Commiphora wightii - field view
Planting in the field
- Land preparation and fertilizer application : Pits of size 45 cm × 45 cm × 45 cm are dug at requisite spacing of 2 m × 2 m and refilled after mixing the sand, soil, and FYM in the ratio of 1:1:1.
- Transplanting and optimum spacing : The plantlets obtained from seeds and rooted twigs from cuttings or air layerings are transplanted from polybags in the rainy season (July/August) to the pits containing a mixture of sand:soil:FYM (1:1:1). A crop stand of 2500 plants per hectare is obtained with a spacing of 2 m × 2 m.
- Intercropping system : Guggal can be intercropped with crops like pearl millet and cluster bean. Experiments indicate a synergistic relationship between the intercropped species and guggal, resulting in better yield of pearl millet and cluster bean, while the quality and yield of guggal plantation remain unaffected. In Rajasthan, it is planted on the borders of the cultivated fields because of its very slow growing nature. Presence of spinous branches makes the field impenetrable.

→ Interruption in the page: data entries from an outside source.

(* ===== verification/KvSpec.v ===== *)
(** The store as an abstract state machine: the transitions a command can take,
    and the proof that applying any command is one of them.  The invariants and
    the guarantees of fencing tokens and jobs are proved on the abstract
    transitions and hold for every sequence of committed commands. *)

From stdpp Require Import pretty sorting.
From S2P Require Import Prelude Model Lock KvStore.

(** The job after a claim, a reclaim. *)
Definition claimed (worker : string) (token attempt : N) (exec : string) (j : Job) : Job :=
  mkJob (jb_ID j) (jb_Payload j) JobScheduled (jb_ScheduledAt j) worker token attempt exec
    (jb_CreatedIndex j).
Definition reclaimed (j : Job) : Job :=
  mkJob (jb_ID j) (jb_Payload j) JobPending (jb_ScheduledAt j) "" 0 (jb_Attempt j)
    (jb_ExecutionID j) (jb_CreatedIndex j).

(** The lock table after granting a new lock, and after removing one. *)
Definition grant (key owner : string) (expiresAt : Z) (index : LogIndex) (l : LockState) : LockState :=
  let t := u64_add (NextToken l) 1 in
  mkLockState (<[key := mkLock key owner t expiresAt index]> (Locks l)) t.
Definition release (key : string) (l : LockState) : LockState :=
  mkLockState (delete key (Locks l)) (NextToken l).

Definition lock_at (key : string) (s : Store) : option Lock := Locks (locks s) !! key.

(** The lock on [key] is held under [token]. *)
Definition holds (key : string) (token : N) (s : Store) : Prop :=
  exists l, lock_at key s = Some l /\ lk_FencingToken l = token.

(** The label names the key whose lock is removed by an explicit expiry. *)
Inductive kv_lstep : option string -> Store -> Store -> Prop :=
| KSkip x s : kv_lstep x s s
| KData d s : kv_lstep None s (mkStore d (locks s) (fenced s) (jobs s))
| KGrant key owner expiresAt index s :
    key ≠ "" -> owner ≠ "" -> lock_at key s = None ->
    kv_lstep None s (set_locks (grant key owner expiresAt index (locks s)) s)
| KExpire key token s :
    key ≠ "" -> token ≠ 0%N -> holds key token s -> kv_lstep (Some key) s (set_locks (release key (locks s)) s)
| KFence key value token s :
    key ≠ "" -> token ≠ 0%N -> holds key token s ->
    kv_lstep None s (mkStore (data s) (locks s) (<[key := mkFenced value token]> (fenced s)) (jobs s))
| KCreate i payload at_ index s :
    i ≠ "" -> jobs s !! i = None ->
    kv_lstep None s (set_job i (mkJob i payload JobPending at_ "" 0 0 "" index) s)
| KClaim i worker expiresAt index j s :
    i ≠ "" -> worker ≠ "" -> jobs s !! i = Some j -> jb_State j = JobPending -> lock_at i s = None ->
    let attempt := ((jb_Attempt j + 1) mod u32_modulus)%N in
    let l := grant i worker expiresAt index (locks s) in
    kv_lstep None s (set_job i (claimed worker (NextToken l) attempt (executionID (jb_ID j) attempt) j)
                 (set_locks l s))
| KReuse i worker l j s :
    i ≠ "" -> worker ≠ "" -> jobs s !! i = Some j -> jb_State j = JobPending ->
    lock_at i s = Some l -> lk_OwnerID l = worker ->
    kv_lstep None s (set_job i (claimed worker (lk_FencingToken l) (jb_Attempt j) (jb_ExecutionID j) j) s)
| KReclaim i token j s :
    i ≠ "" -> token ≠ 0%N -> jobs s !! i = Some j -> active (jb_State j) = true ->
    jb_FencingToken j = token -> holds i token s ->
    kv_lstep None s (set_job i (reclaimed j) (set_locks (release i (locks s)) s))
| KTransition i token from to j s :
    i ≠ "" -> token ≠ 0%N -> jobs s !! i = Some j -> jb_State j = from -> jb_FencingToken j = token ->
    jb_ExecutionID j ≠ "" -> holds i token s ->
    (from, to) ∈ [(JobScheduled, JobRunning); (JobRunning, JobSucceeded); (JobRunning, JobFailed)] ->
    kv_lstep None s (set_job i (with_state to j) s).

Definition kv_step (s s' : Store) : Prop := exists x, kv_lstep x s s'.

(** Applying a list of commands with their log indexes, in order; a panic would
    yield [None]. *)
Fixpoint run (cs : list (Command * LogIndex)) (s : Store) : option Store :=
  match cs with
  | [] => Some s
  | (c, index) :: rest =>
      match applyCommand c index s with
      | None => None
      | Some (s', _) => run rest s'
      end
  end.

(** ** Every command is a transition *)

Lemma set_locks_same s : set_locks (locks s) s = s.
Proof. by destruct s. Qed.

Lemma active_spec st : active st = true <-> st = JobScheduled \/ st = JobRunning.
Proof.
  unfold active. rewrite orb_true_iff, !bool_decide_eq_true. done.
Qed.

Lemma AcquireLock_step key owner e i s : kv_lstep None s (fst (AcquireLock key owner e i s)).
Proof.
  unfold AcquireLock. repeat case_bool_decide; try apply KSkip.
  unfold Acquire. destruct (Locks (locks s) !! key) eqn:E; cbn.
  - rewrite set_locks_same. apply KSkip.
  - by apply KGrant.
Qed.

Lemma ExpireLock_step key t s : kv_lstep (Some key) s (fst (ExpireLock key t s)).
Proof.
  unfold ExpireLock. case_bool_decide; [apply KSkip|].
  destruct (N.eqb_spec t 0); [apply KSkip|]. unfold Expire.
  destruct (Locks (locks s) !! key) as [l|] eqn:E; cbn; [|rewrite set_locks_same; apply KSkip].
  destruct (N.eqb_spec (lk_FencingToken l) t); cbn; [|rewrite set_locks_same; apply KSkip].
  apply (KExpire key t); [done..|]. by exists l.
Qed.

Lemma FencedPut_step key v t s : kv_lstep None s (fst (FencedPut key v t s)).
Proof.
  unfold FencedPut. case_bool_decide; [apply KSkip|].
  destruct (N.eqb_spec t 0); [apply KSkip|]. destruct (Get key (locks s)) as [l|] eqn:E; [|apply KSkip].
  destruct (N.eqb_spec (lk_FencingToken l) t); cbn; [|apply KSkip].
  apply KFence; [done..|]. by exists l.
Qed.

Lemma ClaimJob_step i w e index s : kv_lstep None s (fst (ClaimJob i w e index s)).
Proof.
  unfold ClaimJob, validateClaimArguments. repeat case_bool_decide; try apply KSkip.
  destruct (e <=? 0)%Z; [apply KSkip|]. destruct (jobs s !! i) as [j|] eqn:Hj; [|apply KSkip].
  destruct (handleExistingClaim w j) eqn:Hc; [apply KSkip|].
  assert (jb_State j = JobPending) as Hp.
  { unfold handleExistingClaim in Hc. destruct (jb_State j); try done. by case_bool_decide. }
  unfold Acquire. destruct (Locks (locks s) !! i) as [l|] eqn:E; cbn.
  - rewrite set_locks_same. unfold handleFailedClaim. case_bool_decide; [|apply KSkip].
    by apply (KReuse i w l j).
  - by apply (KClaim i w e index j).
Qed.

Lemma ReclaimExpiredJob_step i t at_ s : kv_lstep None s (fst (ReclaimExpiredJob i t at_ s)).
Proof.
  unfold ReclaimExpiredJob. destruct (_ || _ || _) eqn:Hb; [apply KSkip|]. bool_norm.
  destruct (jobs s !! i) as [j|] eqn:Hj; [|apply KSkip].
  destruct (active (jb_State j)) eqn:Ha; [|apply KSkip]. cbn [negb].
  destruct (N.eqb_spec (jb_FencingToken j) t) as [Ht|]; [|apply KSkip]. cbn [negb].
  destruct (Get i (locks s)) as [l|] eqn:E; [|apply KSkip].
  destruct (N.eqb_spec (lk_FencingToken l) t); [|apply KSkip]. cbn [negb].
  destruct (at_ <? lk_ExpiresAt l)%Z; [apply KSkip|].
  apply (KReclaim i t j); [done..|]. by exists l.
Qed.

Lemma validateTransitionStates_spec from to :
  validateTransitionStates from to = None <->
  (from, to) ∈ [(JobScheduled, JobRunning); (JobRunning, JobSucceeded); (JobRunning, JobFailed)].
Proof.
  unfold validateTransitionStates. split.
  - destruct from, to; try done; intros _; set_solver.
  - rewrite !elem_of_cons. intros [[= -> ->]|[[= -> ->]|[[= -> ->]|Hn]]]; try done.
    by apply not_elem_of_nil in Hn.
Qed.

Lemma TransitionJobState_step i w x t from to at_ s :
  kv_lstep None s (fst (TransitionJobState i w x t from to at_ s)).
Proof.
  unfold TransitionJobState. destruct (validateTransitionArguments _ _ _ _ _) eqn:Ha; [apply KSkip|].
  destruct (validateTransitionStates _ _) eqn:Hs; [apply KSkip|].
  apply validateTransitionStates_spec in Hs.
  destruct (jobs s !! i) as [j|] eqn:Hj; [|apply KSkip].
  destruct (validateTransitionOwnership _ _ _ _ _ _ _ _) eqn:Ho; [apply KSkip|].
  unfold validateTransitionArguments in Ha. destruct (_ || _) eqn:Hb; [done|]. bool_norm.
  unfold validateTransitionOwnership in Ho. repeat (case_bool_decide; try done).
  destruct (N.eqb_spec (jb_FencingToken j) t) as [Ht|]; [|done]. cbn [negb] in Ho.
  destruct (Get i (locks s)) as [l|] eqn:E; [|done]. repeat (case_bool_decide; try done).
  destruct (N.eqb_spec (lk_FencingToken l) t); [|done].
  apply (KTransition i t from to j); try done; [congruence|by exists l].
Qed.

(** The dispatch never panics, and its effect is a transition; only a
    LOCK_EXPIRE command removes a lock by expiry. *)
Lemma applyCommand_lstep c index s :
  exists s' r x, applyCommand c index s = Some (s', r) /\ kv_lstep x s s' /\
    (forall key, x = Some key -> cmd_Type c = CommandLockExpire /\ cmd_Key c = key).
Proof.
  unfold applyCommand, applyKVCommand, applyLockCommand, applyJobCreationCommand, applyFencedPut,
    applyClaimJob, applyJobTransitionCommand, applyJobReclaimCommand.
  assert (forall s' (r : ApplyResult), kv_lstep None s s' -> exists s2 r2 x, Some (s', r) = Some (s2, r2) /\
    kv_lstep x s s2 /\ (forall key, x = Some key -> cmd_Type c = CommandLockExpire /\ cmd_Key c = key))
    as Hnone by (intros s' r Hs; by exists s', r, None).
  destruct (cmd_Type c) eqn:Ht; cbn [jobTransitionStates].
  - apply Hnone, KData.
  - apply Hnone. unfold Delete. destruct (data s !! _); [apply KData|apply KSkip].
  - apply Hnone, KSkip.
  - pose proof (AcquireLock_step (cmd_Key c) (cmd_OwnerID c) (cmd_ExpiresAt c) index s) as H.
    destruct (AcquireLock _ _ _ _ _) as [s' []]; by apply Hnone.
  - pose proof (ExpireLock_step (cmd_Key c) (cmd_FencingToken c) s) as H.
    destruct (ExpireLock _ _ _) as [s' []]; eexists _, _, (Some (cmd_Key c));
      (split; [done|split; [exact H|by intros key [= ->]]]).
  - pose proof (FencedPut_step (cmd_Key c) (cmd_Value c) (cmd_FencingToken c) s) as H.
    destruct (FencedPut _ _ _ _) as [s' []]; [destruct (_ || _)|]; by apply Hnone.
  - unfold CreateJob. cbn [jb_ID jb_State]. case_bool_decide; [apply Hnone, KSkip|].
    rewrite bool_decide_false by done.
    destruct (jobs s !! cmd_JobID c) eqn:Hj; [apply Hnone, KSkip|]. by apply Hnone, KCreate.
  - pose proof (ClaimJob_step (cmd_JobID c) (cmd_OwnerID c) (cmd_ExpiresAt c) index s) as H.
    destruct (ClaimJob _ _ _ _ _) as [s' []]; by apply Hnone.
  - pose proof (ReclaimExpiredJob_step (cmd_JobID c) (cmd_FencingToken c) (cmd_At c) s) as H.
    destruct (ReclaimExpiredJob _ _ _ _) as [s' r]; by apply Hnone.
  - pose proof (TransitionJobState_step (cmd_JobID c) (cmd_OwnerID c) (cmd_ExecutionID c)
      (cmd_FencingToken c) JobScheduled JobRunning (cmd_At c) s) as H.
    destruct (TransitionJobState _ _ _ _ _ _ _ _) as [s' r]; by apply Hnone.
  - pose proof (TransitionJobState_step (cmd_JobID c) (cmd_OwnerID c) (cmd_ExecutionID c)
      (cmd_FencingToken c) JobRunning JobSucceeded (cmd_At c) s) as H.
    destruct (TransitionJobState _ _ _ _ _ _ _ _) as [s' r]; by apply Hnone.
  - pose proof (TransitionJobState_step (cmd_JobID c) (cmd_OwnerID c) (cmd_ExecutionID c)
      (cmd_FencingToken c) JobRunning JobFailed (cmd_At c) s) as H.
    destruct (TransitionJobState _ _ _ _ _ _ _ _) as [s' r]; by apply Hnone.
  - apply Hnone, KSkip.
Qed.

Lemma applyCommand_step c index s :
  exists s' r, applyCommand c index s = Some (s', r) /\ kv_step s s'.
Proof.
  destruct (applyCommand_lstep c index s) as (s' & r & x & E & Hs & _). exists s', r. split; [done|by exists x].
Qed.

- Interculture and maintenance practices : Besides the basal dose of FYM provided in the pits, the plants may be provided with growth regulators like IBA (10 mg/litre) along with organic manures like hexameal @ 100 g/plant every month or NPK (nitrogen, phosphorus, potassium) @ 75:130:30 g/plant after every three months up to a period of one year, which helps in the better survival of plants. After one year, quarterly dose of compost or hexameal @ 100 g/plant is good for growth and survival of plants. The pits should always be kept weed-free. Manual weeding and hoeing are recommended at an interval of 15–20 days during rainy season. After rainy season, weeding may be done at monthly intervals.
- Irrigation practices : Irrigation with 8 litres of water per plant at an interval of 15 days results in best growth of plant.
- Disease and pest control : No serious disease is observed in Commiphora wightii except for collar rot during rainy season, which is caused by Sclerotium rolfsii. The plant is infected at collar region when the water remains stagnant near the base at early growing stage. The condition may be controlled by avoiding stagnation of water around the base of the plant and spraying Diathane M-45 fungicide @ 2 g/litre of water on the crop. In desert areas, the early growth of the plant is often checked by termite attack, and in some cases, whole plant is damaged by the termite colony. Termite can be controlled successfully by drenching the soil with chloropyrophos @ 4 ml/litre of water.
Commiphora wightii - guggal
- Crop maturity and harvesting : The plant should be allowed to grow for at least five to six years before commencing incision of thick branches for extracting oleo-gum resin. The oleo-gum resin is tapped during winter, from November–February, by making a 7–10-cm long incision in the main stem near the base. The cut part is completely covered with resin in about a month’s time. The exuded gum secreted is collected every week up to one month after which further exudation of gum stops.
- Post-harvest management : After collection, the oleo-gum resin is stored in airtight plastic containers.
- Chemical constituents : The gum resin contains 3.2% gum and 19.5% mineral matter chiefly consisting of silicon dioxide, magnesium, calcium, iron, and aluminium. It also contains about 1.5% essential oil, which contains 6.5% myrcene and 11% dinyrcene. A number of steroids have also been isolated from guggul like Z-guggul sterone and E-guggulosterol I, II, and III.
- Yield : A yield of 120–130 kg oleo-gum resin is obtained per hectare after about eight years.
Source : Agro- Techniques of selected medicinal plants.